For the assembly of multiple pieces of lacZ gene, the transformed cells were plated on the LB agar supplied X-Gal plate for blue-white selection.

For high-throughput screening lycopene producer, microtiter plate-base screening system (microplate temperature oscillator: MB100-4A, HANGZHOU ALLSHENG INSTRUMENTS Co.) were used.

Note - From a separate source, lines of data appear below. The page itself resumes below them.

Definition add_common_ccr_avps (ccr : CreditControlRequest)
  : M CreditControlRequest :=
  let ccr := set_header "application_id"
               (PInt constants.APP_DIAMETER_CREDIT_CONTROL_APPLICATION) ccr in
  let ccr := set_header "is_proxyable" (PBool true) ccr in
  t1 <- time_time ;;
  let ccr := set_header "hop_by_hop_identifier"
               (PInt (Z.land (seconds T t1) 0xFFFFFFFF)) ccr in
  t2 <- time_time ;;
  let ccr := set_header "end_to_end_identifier"
               (PInt (Z.land (millis T t2) 0xFFFFFFFF)) ccr in
  let ccr := set_field "session_id" (PStr SESSION_ID) ccr in
  let ccr := set_field "origin_host" (PStr ORIGIN_HOST) ccr in
  let ccr := set_field "origin_realm" (PStr ORIGIN_REALM) ccr in
  let ccr := set_field "destination_realm" (PStr DEST_REALM) ccr in
  let ccr := set_field "destination_host" (PStr DEST_HOST) ccr in
  let ccr := set_field "auth_application_id"
               (PInt constants.APP_DIAMETER_CREDIT_CONTROL_APPLICATION) ccr in
  let ccr := set_field "service_context_id" (PStr SERVICE_CONTEXT_ID) ccr in
  let ccr := set_field "user_name" (PStr USER_NAME) ccr in
  let ccr := set_field "origin_state_id" (PInt ORIGIN_STATE_ID) ccr in
  now <- time_time ;;
  let ccr := set_field "event_timestamp" (PInt now) ccr in
  let ccr := add_subscription_id
               constants.E_SUBSCRIPTION_ID_TYPE_END_USER_E164 SUB_E164 ccr in
  let ccr := add_subscription_id
               constants.E_SUBSCRIPTION_ID_TYPE_END_USER_IMSI SUB_IMSI ccr in
  let ccr := add_subscription_id
               constants.E_SUBSCRIPTION_ID_TYPE_END_USER_NAI SUB_NAI ccr in
  let ccr := append_avp (mkAvp 455 0 (VInt 1)) ccr in
  let service_info :=
    mkAvp constants.AVP_TGPP_SERVICE_INFORMATION constants.VENDOR_TGPP VNone in
  let ps_info :=
    mkAvp constants.AVP_TGPP_PS_INFORMATION constants.VENDOR_TGPP VNone in
  let ps_info := set_value ps_info (VList [
    mkAvp constants.AVP_TGPP_3GPP_PDP_TYPE constants.VENDOR_TGPP (VInt 0);
    mkAvp constants.AVP_TGPP_PDP_ADDRESS constants.VENDOR_TGPP (VStr PDP_IP);
    mkAvp constants.AVP_TGPP_3GPP_NSAPI constants.VENDOR_TGPP (VBytes NSAPI);
    mkAvp constants.AVP_TGPP_3GPP_RAT_TYPE constants.VENDOR_TGPP (VBytes RAT_TYPE)
  ]) in
  let service_info := set_value service_info (VList [ps_info]) in
  ret (append_avp service_info ccr).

After transformation to E. coli PXIDF (pSB1s-X), the colonies were randomly picked from the plate and inoculated into 96-well deep plates containing 200 μl LB per well with 50 μg/ml kanamycin and 50 μg/ml streptomycin, and grown at 37 °C, 800 rpm for 10 h. Seed culture was then inoculated into 96-well deep plates containing 200 μl ZYM 5052 self-induction medium (per liter: 10 g tryptone, 5 g yeast extract, 20 ml 50 × M, 20 ml 50 × 5052, 10 ml 20 % arabinose, 2 ml 1 M MgSO4, 1 ml 1000 × trace elements) [29] with kanamycin (50 μg/ml) and streptomycin (50 μg/mL) at the ratio of 1:40, and grown at 37 °C, 800 rpm for 16 h. Then cells from 20 μl culture were harvested by centrifugation at 4000 rpm for 10 min, and then suspended in 400 μl acetone solvent. Lycopene was quantified by measuring the absorption of OD 474 after the extraction by acetone [2, 30]. The microplate reader (BioTek, Synergy MX/SMATC) was used for the measurement. The results represented the means of three replicate samples.